Immyns, John (DNB00)
IMMYNS, JOHN (d. 1764), musician, became an attorney in youth, but a love of gaiety ruined his professional chances. Reuced to poverty, he was for a time clerk to a city attorney, but his predilection for music led to his appointment as amanuensis to Dr. Pepusch, the musician, and as copyist to the Academy of Ancient Music. He became an active member of the academy. When forty years of age he taught himself the lute, solely by the aid of Mace's 'Musick's Monument;' attained a certain degree of proficiency, and procured the post of lutenist to the Chapel Royal, in succession to John Shore. He was also an indifferent performer on the flute, violin, viol da gamba, and harpsichord.

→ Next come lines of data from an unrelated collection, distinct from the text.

(** * The agent invocation pipeline of agentic-claude

    A shallow embedding of [adws/bun_modules/claude-executor.ts], of
    [truncateOutput] from [adws/bun_modules/utils.ts], of the data models of
    [adws/bun_modules/models.ts] and of the two bash wrappers
    [adws/bash/claude-code-exec.sh] and [adws/bash/claude-code-template.sh].

    Strings are sequences of code units; the model's strings hold the code
    units below 256.  A number that the code only compares or counts is an
    integer ([Z]).  Console logging is write-only and is left out of the
    world; every other effect (file reads and writes, subprocess launches,
    sleeping) is threaded through an explicit state. *)

From Stdlib Require Import String Ascii List ZArith Bool Lia.
Import ListNotations.
Open Scope string_scope.
Open Scope Z_scope.

#[local] Set Warnings "-register-all".

(* ================================================================== *)
(** ** Built-in string operations used by the sources *)
(* ================================================================== *)

Module JSString.

Definition LF : ascii := ascii_of_nat 10.
Definition SPACE : ascii := ascii_of_nat 32.

(** The double quote, and a text between double quotes. *)
Definition DQ : string := String (ascii_of_nat 34) EmptyString.
Definition quoted (s : string) : string := DQ ++ s ++ DQ.

(** White space and line terminators removed by [String.prototype.trim],
    among the code units below 256: TAB, LF, VT, FF, CR, SP, NBSP. *)
Definition is_ws (c : ascii) : bool :=
  let n := nat_of_ascii c in
  (Nat.eqb n 9 || Nat.eqb n 10 || Nat.eqb n 11 || Nat.eqb n 12
   || Nat.eqb n 13 || Nat.eqb n 32 || Nat.eqb n 160)%bool.

Fixpoint trimStart (s : string) : string :=
  match s with
  | String c r => if is_ws c then trimStart r else s
  | EmptyString => EmptyString
  end.

Fixpoint trimEnd (s : string) : string :=
  match s with
  | String c r =>
      match trimEnd r with
      | EmptyString => if is_ws c then EmptyString else String c EmptyString
      | r' => String c r'
      end
  | EmptyString => EmptyString
  end.

Definition trim (s : string) : string := trimEnd (trimStart s).

(** [s.split(sep)] for a one-unit separator: never the empty list. *)
Fixpoint split (sep : ascii) (s : string) : list string :=
  match s with
  | EmptyString => [EmptyString]
  | String c r =>
      if Ascii.eqb c sep then EmptyString :: split sep r
      else match split sep r with
           | x :: xs => String c x :: xs
           | [] => [String c EmptyString]
           end
  end.

(** [xs.join(sep)] on an array of strings. *)
Definition array_join (sep : string) (xs : list string) : string :=
  String.concat sep xs.

Definition startsWith (s p : string) : bool := String.prefix p s.

Fixpoint includes (s p : string) : bool :=
  if String.prefix p s then true
  else match s with
       | String _ r => includes r p
       | EmptyString => false
       end.

Definition len (s : string) : Z := Z.of_nat (String.length s).

(** Position of the last [c] among the first [n] code units of [s],
    counted from [base]; [-1] when there is none. *)
Fixpoint last_in_prefix (c : ascii) (s : string) (n : nat) (base : Z) : Z :=
  match n, s with
  | S n', String d r =>
      let later := last_in_prefix c r n' (base + 1) in
      if 0 <=? later then later
      else if Ascii.eqb d c then base else -1
  | _, _ => -1
  end.

(** [s.lastIndexOf(c, fromIndex)] for a one-unit search string: the
    start position is clamped to [0 .. length], and the match must start
    at or before it. *)
Definition lastIndexOf (s : string) (c : ascii) (fromIndex : Z) : Z :=
  let from := Z.max 0 (Z.min fromIndex (len s)) in
  last_in_prefix c s (Z.to_nat (from + 1)) 0.

Fixpoint take (n : nat) (s : string) : string :=
  match n, s with
  | S n', String c r => String c (take n' r)
  | _, _ => EmptyString
  end.

(** [s.slice(0, e)]: a negative end counts from the end of the string. *)
Definition slice0 (s : string) (e : Z) : string :=
  let stop := if e <? 0 then Z.max (len s + e) 0 else Z.min e (len s) in
  take (Z.to_nat stop) s.

Fixpoint drop (n : nat) (s : string) : string :=
  match n, s with
  | S n', String _ r => drop n' r
  | _, _ => s
  end.

(** [s.replace(pat, rep)] with a string pattern: the first occurrence
    only. *)
Fixpoint replace (s pat rep : string) : string :=
  if String.prefix pat s then rep ++ drop (String.length pat) s
  else match s with
       | String c r => String c (replace r pat rep)
       | EmptyString => EmptyString
       end.

(** Decimal digits of a positive number, most significant first. *)
Fixpoint digits_fuel (fuel : nat) (n : N) (acc : string) : string :=
  match fuel with
  | O => acc
  | S f =>
      let d := ascii_of_N (48 + N.modulo n 10) in
      let q := N.div n 10 in
      if N.eqb q 0 then String d acc else digits_fuel f q (String d acc)
  end.

(** [String(n)] for an integer [n]. *)
Definition of_Z (z : Z) : string :=
  let n := Z.abs_N z in
  let ds := digits_fuel (S (N.to_nat (N.log2 n))) n EmptyString in
  if z <? 0 then String "-" ds else ds.

(** [\w] of a regular expression: letters, digits and underscore. *)
Definition is_word (c : ascii) : bool :=
  let n := nat_of_ascii c in
  ((Nat.leb 48 n && Nat.leb n 57) || (Nat.leb 65 n && Nat.leb n 90)
   || (Nat.leb 97 n && Nat.leb n 122) || Nat.eqb n 95)%bool.

Fixpoint take_while (p : ascii -> bool) (s : string) : string :=
  match s with
  | String c r => if p c then String c (take_while p r) else EmptyString
  | EmptyString => EmptyString
  end.

End JSString.
Import JSString.

(* ================================================================== *)
(** ** Parsed JSON and the values the code reads out of it *)
(* ================================================================== *)

(** A value produced by [JSON.parse].  A number is carried as the literal it
    was written with; what the runtime makes of it is left to the runtime
    (see [Runtime]).  An object keeps its members in source order, and a
    later member overrides an earlier one with the same key. *)
Inductive JSON : Type :=
| JNull
| JBool (b : bool)
| JNumber (literal : string)
| JString (s : string)
| JArray (items : list JSON)
| JObject (members : list (string * JSON)).

(** A JavaScript value as the code sees it: [None] is [undefined]. *)
Definition JSValue : Type := option JSON.

(** Outcome of an operation that may throw; the payload of [Throw] is the
    text that [`${error}`] gives for the thrown value. *)
Inductive Result (A : Type) : Type :=
| Ok (a : A)
| Throw (error : string).
Arguments Ok {A} a.
Arguments Throw {A} error.

Fixpoint lookup_member (k : string) (ms : list (string * JSON)) : JSValue :=
  match ms with
  | [] => None
  | (k', v) :: rest =>
      match lookup_member k rest with
      | Some v' => Some v'
      | None => if String.eqb k k' then Some v else None
      end
  end.

(** [v.k] for a parsed value [v] and a key [k] that no prototype defines
    ([type], [subtype], [is_error], [result], [session_id], [message],
    [content], [text]): reading a property of [null] throws a TypeError,
    a primitive or an array has no such property. *)
Definition prop (v : JSON) (k : string) : Result JSValue :=
  match v with
  | JNull => Throw "TypeError: null is not an object"
  | JObject ms => Ok (lookup_member k ms)
  | _ => Ok None
  end.

(** [v?.k]. *)
Definition opt_prop (v : JSValue) (k : string) : JSValue :=
  match v with
  | Some (JObject ms) => lookup_member k ms
  | _ => None
  end.

(** [v === s] for a string constant [s]. *)
Definition is_string (v : JSValue) (s : string) : bool :=
  match v with
  | Some (JString s') => String.eqb s' s
  | _ => false
  end.

(** [typeof v === "string"]. *)
Definition typeof_string (v : JSValue) : bool :=
  match v with
  | Some (JString _) => true
  | _ => false
  end.

(** What the code takes from the JavaScript runtime and from Node's [path]
    module.  None of it is part of the repository, so the development is
    stated for an arbitrary runtime; [bun] further down is a concrete one,
    used to evaluate the model on concrete inputs. *)
Class Runtime : Type := {
  (** [JSON.parse(text)]; [None] when it throws a SyntaxError. *)
  JSON_parse : string -> option JSON;
  (** [JSON.stringify(value, null, 2)]. *)
  JSON_stringify : JSON -> string;
  (** [path.join(...segments)] and [path.dirname(p)]. *)
  join : list string -> string;
  dirname : string -> string;
  (** Truth value of a number. *)
  number_truthy : string -> bool;
  (** [`${v}`] for a number, an array or an object: the text, or the
      TypeError of an object that cannot be converted. *)
  to_text : JSON -> Result string;
  (** [v > n] for a parsed value [v]. *)
  greater_than : JSON -> Z -> bool;
  (** Text of the TypeError raised by calling [startsWith] on a value that
      is not a string. *)
  not_a_function : string
}.

Section JSValues.
Context {RT : Runtime}.

(** Truth value of a JavaScript value. *)
Definition truthy (v : JSValue) : bool :=
  match v with
  | None => false
  | Some JNull => false
  | Some (JBool b) => b
  | Some (JNumber n) => number_truthy n
  | Some (JString s) => negb (String.eqb s "")
  | Some (JArray _) => true
  | Some (JObject _) => true
  end.

(** [v || d]. *)
Definition or_else (v : JSValue) (d : JSON) : JSON :=
  match v with
  | Some x => if truthy v then x else d
  | None => d
  end.

(** [`${v}`]. *)
Definition template (v : JSValue) : Result string :=
  match v with
  | None => Ok "undefined"
  | Some JNull => Ok "null"
  | Some (JBool true) => Ok "true"
  | Some (JBool false) => Ok "false"
  | Some (JString s) => Ok s
  | Some x => to_text x
  end.
(** Everything that outlives a render. *)
Record Hook := mkHook {
  heap : gmap positive (list TData);   (* the arrays, by reference *)
  dataSink : positive;                 (* dataSink.current *)
  errorId : N;                         (* errorId.current, a count *)
  comDOMStatus : ComDOMStatus.t;
  errors : list ComDOMError.t;
  pollInterval : Interval;
  status : UseComDOMStatus.t;
  comDOMWrapper : W;
  queryClient : list QueryCall;
}.

(** The variables a callback created by one render closes over. *)
Record Closure := mkClosure {
  props : Props;
  seen_comDOMStatus : ComDOMStatus.t;
  seen_errors : list ComDOMError.t;
  seen_status : UseComDOMStatus.t;
}.

(** One call of the hook function: the callbacks it returns see the
    state cells as they are now.  A callback is meant to be used until the
    next render replaces it. *)
Definition render (p : Props) (s : Hook) : Closure :=
  {| props := p;
     seen_comDOMStatus := comDOMStatus s;
     seen_errors := errors s;
     seen_status := status s |}.

Definition queryKey (c : Closure) : QueryKey :=
  [hostname (props c); pathname (props c)].

(** Content of the array behind a reference (empty for a reference that
    no array was ever stored under). *)
Definition array (s : Hook) (l : positive) : list TData :=
  default [] (heap s !! l).

(** What the consumer reads through [dataSink.current]. *)
Definition sink (s : Hook) : list TData := array s (dataSink s).

(** ** Computations over the hook state *)

Definition M (A : Type) : Type := Hook → Outcome A * Hook.

Definition ret {A} (a : A) : M A := λ s, (Returned a, s).

Definition bind {A B} (m : M A) (k : A → M B) : M B :=
  λ s, match m s with
       | (Returned a, s') => k a s'
       | (Threw e, s') => (Threw e, s')
       end.

Definition throw {A} (e : Thrown) : M A := λ s, (Threw e, s).

(** [try { body } catch (error) { handler }]: writes made by [body]
    before it threw stay. *)
Definition try_catch {A} (body : M A) (handler : Thrown → M A) : M A :=
  λ s, match body s with
       | (Returned a, s') => (Returned a, s')
       | (Threw e, s') => handler e s'
       end.

(** An [async] function: whatever escapes its body rejects the promise. *)
Definition async {A} (body : M (Settled A)) : Hook → Settled A * Hook :=
  λ s, match body s with
       | (Returned r, s') => (r, s')
       | (Threw e, s') => (Rejected e, s')
       end.

(** A call on [comDOMWrapper]. *)
Definition call {A} (f : W → Outcome A * W) : M A :=
  λ s, let (r, w) := f (comDOMWrapper s) in
       (r, mkHook (heap s) (dataSink s) (errorId s) (comDOMStatus s)
             (errors s) (pollInterval s) (status s) w (queryClient s)).

Definition modify (f : Hook → Hook) : M unit := λ s, (Returned tt, f s).

Definition setComDOMStatus (v : ComDOMStatus.t) : M unit :=
  modify (λ s, mkHook (heap s) (dataSink s) (errorId s) v
                 (errors s) (pollInterval s) (status s)
                 (comDOMWrapper s) (queryClient s)).

(** [setErrors(f)]: the updater form receives the latest value. *)
Definition setErrors (f : list ComDOMError.t → list ComDOMError.t) : M unit :=
  modify (λ s, mkHook (heap s) (dataSink s) (errorId s) (comDOMStatus s)
                 (f (errors s)) (pollInterval s) (status s)
                 (comDOMWrapper s) (queryClient s)).

Definition setPollInterval (v : Interval) : M unit :=
  modify (λ s, mkHook (heap s) (dataSink s) (errorId s) (comDOMStatus s)
                 (errors s) v (status s)
                 (comDOMWrapper s) (queryClient s)).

Immyns's voice, a strong but not very flexible alto, was excellently suited for the performance of madrigals. In 1741 he founded the Madrigal Society. Its original members were mostly mechanics, Spitalfields weavers, and the like. At their meetings, which were held in an alehouse in Bride Lane, Fleet Street, to vary the entertainment of singing catches, madrigals, rounds, &c., Immyns would sometimes read by way of lecture a chapter of Zarlino translated by himself. In various years he filled the annual office of president of the society. In September 1763 a letter was written to him by the society exempting him from all offices, and asking him to allow his name to remain on the roll of members. He is stated to have been an enthusiastic collector of the music of the earlier composers, especially madrigal writers, but to have had no taste for the music of his time. He died of asthma in Coldbath Fields, 15 April 1764. His son John was for some time organist of Surrey Chapel.[Grove's Dict. of Music, i. 766; Hawkins's Hist. of Music, p. 886; Madrigal Soc. Records.]